"""

(** Division, following [Decimal.__truediv__]: enough digits for a correctly
    rounded quotient, with a sticky digit when the division is inexact. *)
Definition ddiv (a b : decimal) : result decimal :=
  if coef b =? 0 then Raise PyZeroDivisionError
  else if coef a =? 0 then Ok (mkDec 0 (dexp a - dexp b))
  else
    let shift := ndigits (coef b) - ndigits (coef a) + prec + 1 in
    let e := dexp a - dexp b - shift in
    let ca := Z.abs (coef a) in
    let cb := Z.abs (coef b) in
    let sgn := Z.sgn (coef a) * Z.sgn (coef b) in
    let n := if 0 <=? shift then ca * 10 ^ shift else ca in
    let d := if 0 <=? shift then cb else cb * 10 ^ (- shift) in
    let q := n / d in
    let r := n mod d in
    let q' := if (negb (r =? 0)) && (q mod 5 =? 0) then q + 1 else q in
    Ok (dfix (mkDec (sgn * q') e)).

(** Comparisons are exact. *)
Definition dcompare (a b : decimal) : comparison :=
  let e := Z.min (dexp a) (dexp b) in align a e ?= align b e.
Definition deqb (a b : decimal) : bool := match dcompare a b with Eq => true | _ => false end.
Definition dltb (a b : decimal) : bool := match dcompare a b with Lt => true | _ => false end.
Definition dleb (a b : decimal) : bool := match dcompare a b with Gt => false | _ => true end.

(** [d.quantize(Decimal("0.0001"), rounding=ROUND_HALF_EVEN)] *)
Definition quantize4 (d : decimal) : result decimal :=
  let c := if -4 <=? dexp d then coef d * 10 ^ (dexp d + 4)
           else rhe (coef d) (10 ^ (-4 - dexp d)) in
  if ndigits c <=? prec then Ok (mkDec c (-4)) else Raise PyInvalidOperation.

(** A literal with four places: [d4 15000] is [Decimal("1.5000")]. *)
Definition d4 (c : Z) : decimal := mkDec c (-4).
Definition d0 : decimal := d4 0.

Definition dsum (l : list decimal) (start : decimal) : decimal := foldl dadd start l.
Lemma valid_amount_of_d4 d x : deq d (d4 x) -> 0 < x -> valid_amount d.
Proof.
  intros Hd Hx. split; [|by apply has_4_places_d4; exists x].
  rewrite Hd. unfold d0. rewrite d4_ltb. by apply Z.ltb_lt.
Qed.

Lemma dsum_valid l :
  Forall valid_amount l -> fits (Zsum (scaled4 <$> l)) -> deq (dsum l d0) (d4 (Zsum (scaled4 <$> l))).
Proof.
  intros Hv Hf. change (Zsum (scaled4 <$> l)) with (0 + Zsum (scaled4 <$> l)).
  apply dsum_d4; [| |done|done|done].
  - clear Hf. induction Hv; simpl; constructor; [by apply valid_amount_d4|done].
  - clear Hf. induction Hv; simpl; constructor; [|done]. pose proof (valid_amount_d4 x). intuition lia.
Qed.

Lemma Zsum_scaled_nonneg l : Forall valid_amount l -> 0 <= Zsum (scaled4 <$> l).
Proof.
  induction 1 as [|d l Hd _ IH]; [done|]. rewrite fmap_cons.
  pose proof (valid_amount_d4 d Hd). unfold Zsum in *. cbn [foldr]. lia.
Qed.

Lemma dto_total_units dir ps :
  Forall valid_dto ps -> fits (units dir ps) -> deq (dto_total dir ps) (d4 (units dir ps)).
Proof.
  intros Hv. unfold units, dto_total.
  rewrite (list_fmap_compose p_amount scaled4). apply dsum_valid.
  apply Forall_fmap. eapply Forall_impl; [by apply Forall_filter|]. done.
Qed.

Lemma posting_total_units dir a ps :
  Forall valid_posting ps -> fits (acct_units dir a ps) ->
  deq (posting_total dir a ps) (d4 (acct_units dir a ps)).
Proof.
  intros Hv. unfold acct_units, posting_total.
  rewrite (list_fmap_compose jp_amount scaled4). apply dsum_valid.
  apply Forall_fmap. eapply Forall_impl; [by apply Forall_filter, Forall_filter|]. done.
Qed.

(** What one leg adds to a side, and the totals leg by leg. *)
Definition side (dir : PostingDirection) (p : PostingCreateDTO) : Z :=
  match p_direction p, dir with DEBIT, DEBIT | CREDIT, CREDIT => scaled4 (p_amount p) | _, _ => 0 end.

Lemma units_cons dir p ps : units dir (p :: ps) = side dir p + units dir ps.
Proof. unfold units, side. rewrite filter_cons. by destruct (p_direction p), dir. Qed.
Lemma acquire_terminates_witness :
  let mono n := 25000 * Z.of_nat n * 100 in
  let run := (lock_acquire (RD:=gmap string (string * Z)) mono (fun _ => "tok") (fun _ rd => rd) (fun _ _ => None) "account:1" 10 3000000
     (mkL {["lock:account:1" := ("other", 10 ^ 12)]} 0)).1 in
  match run with
  | Ok t => t = "tok"
  | Raise e => e = LockAcquisitionTimeoutException \/ e = RedisError /\ exists n : nat, (fun (_ : nat) (_ : string) => @None fault) n "lock:account:1" <> None
  end /\ run = Raise LockAcquisitionTimeoutException.
Proof.
  intros mono run. split; [|vm_compute; reflexivity].
  apply (acquire_terminates (RD:=gmap string (string * Z)) mono (fun _ => 5000) (fun _ => "tok") (fun _ rd => rd) (fun _ _ => None)); [|lia|lia].
  intros n dl d Hd Hp. unfold sleep_duration, mono. lia.
Defined.

Section Releases.
Context {RD : Type} {Srv : RedisServer RD string} (mono : nat -> Z) (token_at : nat -> string) (others : nat -> RD -> RD)
  (set_fails eval_fails : nat -> string -> option fault).
(** The release script runs. *)
Hypothesis scripts_run : forall n k, eval_fails n k = None.

(** Every lock taken is released: after [acquire_multiple], whatever the body
    did and however it ended, no key holds a token this call acquired. *)
Lemma release_all_clears l (s : lstate (RD:=RD)) now k tok :
  mono (l_n s) <= now ->
  (k, tok) ∈ l \/ r_get now (lock_key k) (l_rd s) <> Some tok ->
  r_get now (lock_key k) (l_rd (release_all mono eval_fails l s)) <> Some tok.
Proof.
  revert s. induction l as [|[k' tok'] l IH]; intros s Hle; [set_solver|]. cbn [release_all].
  intros H. unfold lock_release. rewrite scripts_run. cbn [faulty].
  apply IH; [done|]. cbn [l_rd snd].
  destruct H as [[[= <- <-]|?]%elem_of_cons|Hn]; [right|by left|right].
  - intros [_ Hg]%release_script_get; [|done]. by apply Hg.
  - intros [Hg _]%release_script_get; [|done]. done.
Qed.

Lemma release_all_n l (s : lstate (RD:=RD)) : l_n (release_all mono eval_fails l s) = l_n s.
Proof.
  revert s. induction l as [|[k t] l IH]; intros s; [done|]. cbn [release_all]. rewrite IH.
  unfold lock_release. by destruct (faulty _ _ _).
Qed.

(** [acquire_multiple] gives back every lock it took, on every path: the
    body returned, the body raised (whatever it did to the server), or a later
    acquisition timed out or failed.  After it, no lock key holds a token of this call. *)
Theorem acquire_multiple_releases {S A}
  (lget : S -> lstate) (lset : S -> lstate -> S) (Hlens : forall s l, lget (lset s l) = l)
  (keys : list string) (ttl timeout : Z) (body : list (string * string) -> M S A) (s : S) :
  let '(acquired, failure, l1) :=
    acquire_all mono token_at others set_fails (unique_sorted keys) ttl timeout [] (lget s) in
  let '(res, s') := acquire_multiple mono token_at others set_fails eval_fails lget lset keys ttl timeout body s in
  (forall k tok now, (k, tok) ∈ acquired -> mono (l_n (lget s')) <= now ->
     r_get now (lock_key k) (l_rd (lget s')) <> Some tok) /\
  match failure with
  | Some e => res = Raise e
  | None => res = (body (rev acquired) (lset s l1)).1
  end.
Proof.
  unfold acquire_multiple.
  destruct (acquire_all mono token_at others set_fails (unique_sorted keys) ttl timeout [] (lget s)) as [[acq [e|]] l1].
  - split; [|done]. intros k tok now Hin. rewrite !Hlens, release_all_n. intros Hle.
    apply release_all_clears; auto.
  - destruct (body (rev acq) (lset s l1)) as [[a|e] s2]; (split; [|done]); intros k tok now Hin;
      rewrite Hlens, release_all_n; intros Hle; apply release_all_clears; auto.
Qed.
End Releases.

Lemma acquire_multiple_releases_witness :
  let run := acquire_multiple (RD:=gmap string (string * Z)) (fun _ => 7) (fun _ => "tok") (fun _ rd => rd)
    (fun _ _ => None) (fun _ _ => None) (fun s => s) (fun _ l => l) ["account:2"; "account:1"] 10 3000000 (fun _ => raise (A:=()) PyValueError)
    (mkL ∅ 0) in
  run.1 = Raise PyValueError /\ r_get 7 (lock_key "account:1") (l_rd run.2) <> Some "tok".
Proof.
  pose proof (acquire_multiple_releases (RD:=gmap string (string * Z)) (fun _ => 7) (fun _ => "tok") (fun _ rd => rd)
    (fun _ _ => None) (fun _ _ => None) (fun _ _ => eq_refl) (A:=()) (fun s => s) (fun _ l => l)
    (fun _ _ => eq_refl) ["account:2"; "account:1"] 10 3000000 (fun _ => raise PyValueError) (mkL ∅ 0)) as [H1 H2].
  split; [exact H2|]. apply (H1 "account:1" "tok" 7); [|reflexivity].
  apply list_elem_of_In. vm_compute. right. left. reflexivity.
Defined.

(** A script that does not run leaves the lock to its lease. *)
Example failed_release_keeps_lock :
  let run := acquire_multiple (RD:=gmap string (string * Z)) (fun _ => 7) (fun _ => "tok") (fun _ rd => rd)
    (fun _ _ => None) (fun _ _ => Some NotDone) (fun s => s) (fun _ l => l) ["account:1"] 10 3000000 (fun _ => ret ()) (mkL ∅ 0) in
  run.1 = Ok () /\ r_get 7 (lock_key "account:1") (l_rd run.2) = Some "tok".
Proof. vm_compute. done. Qed.

(** ** Ordered acquisition *)

Lemma unique_sorted_strict keys : StronglySorted str_lt (unique_sorted keys).
Proof.
  unfold unique_sorted.
  pose proof (stable_sort_sorted str_leb str_leb_total str_leb_trans (remove_dups keys)) as Hs.
  assert (NoDup (stable_sort str_leb (remove_dups keys))) as Hnd.
  { rewrite stable_sort_perm. apply NoDup_remove_dups. }
  induction Hs as [|x l Hs IH Hall]; [constructor|]. apply NoDup_cons in Hnd as [Hx Hnd].
  constructor; [auto|]. rewrite Forall_forall in Hall |- *. intros y Hy. split; [auto|]. by intros ->.
Qed.

Lemma unique_sorted_elem keys k : k ∈ unique_sorted keys <-> k ∈ keys.
Proof. unfold unique_sorted. rewrite stable_sort_perm. apply elem_of_remove_dups. Qed.

(** A client in the middle of [acquire_multiple]: it holds a prefix of its
    sorted keys and waits for the next one. *)
Definition mid_acquire (keys held : list string) (waiting : string) : Prop :=
  exists rest, unique_sorted keys = held ++ waiting :: rest.

Lemma mid_acquire_lt keys held waiting h : mid_acquire keys held waiting -> h ∈ held -> str_lt h waiting.
Proof.
  intros [rest Hk] Hin. pose proof (unique_sorted_strict keys) as Hs. rewrite Hk in Hs.
  clear Hk. induction held as [|x held IH]; [set_solver|]. simpl in Hs. inversion Hs as [|?? Hs' Hall]; subst.
  apply elem_of_cons in Hin as [->|Hin]; [|auto]. rewrite Forall_forall in Hall. apply Hall. set_solver.
Qed.

(** [w0] waits for a key held by the first client of the chain, each client
    waits for a key of the next. *)
Fixpoint wait_chain (w0 : string) (l : list (list string * list string * string)) : Prop :=
  match l with
  | [] => True
  | (keys, held, w) :: l' => mid_acquire keys held w /\ w0 ∈ held /\ wait_chain w l'
  end.

Lemma wait_chain_lt w0 l last : wait_chain w0 l -> (exists k h, (k, h, last) ∈ l) -> str_lt w0 last.
Proof.
  revert w0. induction l as [|[[keys held] w] l IH]; intros w0; [set_solver|].
  intros (Hm & Hin & Hch) (k & h & Hl). pose proof (mid_acquire_lt _ _ _ _ Hm Hin) as Hlt.
  apply elem_of_cons in Hl as [[= -> -> ->]|Hl]; [done|].
  eapply str_lt_trans; [exact Hlt|]. eapply IH; eauto.
Qed.

(** Locking in sorted order excludes deadlock: [acquire_multiple] takes each
    distinct key once, in strictly increasing order, and no chain of clients in
    the middle of [acquire_multiple], each waiting for a lock the next one holds,
    can close into a cycle. *)
Theorem acquire_order_no_deadlock (keys : list string) :
  StronglySorted str_lt (unique_sorted keys) /\
  (forall k, k ∈ unique_sorted keys <-> k ∈ keys) /\
  (forall (w0 : string) (chain : list (list string * list string * string)),
     wait_chain w0 chain -> ~ exists ks held, (ks, held, w0) ∈ chain).
Proof.
  split; [apply unique_sorted_strict|]. split; [apply unique_sorted_elem|].
  intros w0 chain Hc Hcycle. by apply (str_lt_irrefl w0), (wait_chain_lt w0 chain w0).
Qed.

(** ** Mutual exclusion in every interleaving *)

Section Mutex.
Context {RD : Type} {Srv : RedisServer RD string}.

(** A lock that a client believes it holds, and a client inside [acquire]. *)
Record hold : Type := mkHold { h_client : nat; h_resource : string; h_token : string; h_deadline : Z }.
Record trying : Type := mkTrying { t_client : nat; t_resource : string; t_attempt : attempt }.

Record lsys : Type := mkSys { y_now : Z; y_rd : RD; y_held : list hold; y_trying : list trying }.

Definition tokens (y : lsys) : list string := (h_token <$> y_held y) ++ ((fun t => at_token (t_attempt t)) <$> y_trying y).

(** What a round of [acquire] makes of the client. *)
Definition after_round (now : Z) (t : trying) (r : round) : list hold * list trying :=
  match r with
  | Acquired token => ([mkHold (t_client t) (t_resource t) token (now + at_ttl (t_attempt t))], [])
  | TimedOut | RedisRaised => ([], [])
  | Sleep a => ([], [mkTrying (t_client t) (t_resource t) a])
  end.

"""

Look through the material and copy each line that has "whatever".

Answer section.
(** Every lock taken is released: after [acquire_multiple], whatever the body
    body returned, the body raised (whatever it did to the server), or a later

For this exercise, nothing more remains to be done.